A Visual Network Analysis Method for Large Scale Parallel I/O Systems

TitleA Visual Network Analysis Method for Large Scale Parallel I/O Systems
Publication TypeConference Paper
Year of Publication2012
AuthorsSigovan, C, Muelder, C, Ma, K, Cope, J, Iskra, K, Ross, RB
Conference NameInternational Parallel and Distributed Processing Symposium (IPDPS 2013)

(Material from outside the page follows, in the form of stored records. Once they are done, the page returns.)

(* ===== verification/_CoqProject ===== *)
-Q . S2P
Prelude.v
Protocol.v
TcpSocket.v
RouterCore.v
TcpRouter.v
TcpDelivery.v
TcpThreads.v
Locks.v
EvlRouter.v
EvlBridge.v
EvlShared.v
Resources.v
PlatformFile.v
ServerSocket.v
CommandLine.v
Shutdown.v
EvlNames.v
Diagnostics.v
PlatformThread.v
ThreadLife.v
IpcTypes.v
TimsMailbox.v
TimsHandshake.v
EvlRegistry.v
EvlRing.v
EvlMailbox.v
EvlProcess.v
EvlRemote.v
EvlMachine.v
EvlNetwork.v
EvlObjects.v
MessageId.v
MessageRegistry.v
Logging.v
LogStream.v
LogToRouter.v
PlatformTime.v
Mailbox.v
Ownership.v
EndToEnd.v
Network.v
EvlTyped.v
NetTyped.v
BridgeTyped.v
MachineTyped.v
(** An invariant kept by a computation; compositional, so that an invariant of
    a handler follows from the invariants of the calls it makes. *)
Definition preserves {S A} (I : S -> Prop) (m : state S A) : Prop :=
  forall s, I s -> I (m s).2.

Lemma preserves_ret {S A} (I : S -> Prop) (a : A) : preserves I (mret a).
Proof. intros s Hs. done. Qed.

Lemma preserves_bind {S A B} (I : S -> Prop) (m : state S A) (f : A -> state S B) :
  preserves I m -> (forall a, preserves I (f a)) -> preserves I (m ≫= f).
Proof. intros Hm Hf s Hs. rewrite bind_eq. by apply Hf, Hm. Qed.

Lemma preserves_if {S A} (I : S -> Prop) (b : bool) (m1 m2 : state S A) :
  preserves I m1 -> preserves I m2 -> preserves I (if b then m1 else m2).
Proof. by destruct b. Qed.

Lemma preserves_get {S} (I : S -> Prop) : preserves I get_state.
Proof. intros s Hs. done. Qed.

Lemma preserves_modify {S} (I : S -> Prop) f :
  (forall s, I s -> I (f s)) -> preserves I (modify f).
Proof. intros Hf s Hs. by apply Hf. Qed.

Lemma preserves_for_each {S A} (I : S -> Prop) (l : list A) (f : A -> state S unit) :
  (forall x, x ∈ l -> preserves I (f x)) -> preserves I (for_each l f).
Proof.
  induction l as [|x l IH]; intros Hf; cbn [for_each]; [apply preserves_ret|].
  apply preserves_bind; [apply Hf; left|]. intros _. apply IH. intros. apply Hf. by right.
Qed.

Create HintDb preserves.
#[export] Hint Resolve preserves_ret preserves_bind preserves_if preserves_get
  preserves_for_each : preserves.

Other NumbersANL/MCS-P3042-1012

Parallel applications rely on I/O to load data, store end results, and protect partial results from being lost to system failure. Parallel I/O performance thus has a direct and significant impact on application performance. Because supercomputer I/O systems are large and complex, one cannot directly analyze their activity traces. While several visual or automated analysis tools for large-scale HPC log data exist, analysis research in the high-performance computing field is geared toward computation performance rather than I/O performance. Additionally, existing methods usually do not capture the network characteristics of HPC I/O systems. We present a visual analysis method for I/O trace data that takes into account the fact that HPC I/O systems can be represented as networks. We illustrate performance metrics in a way that facilitates the identification of abnormal behavior or performance problems. We demonstrate our approach on I/O traces collected from existing systems at different scales.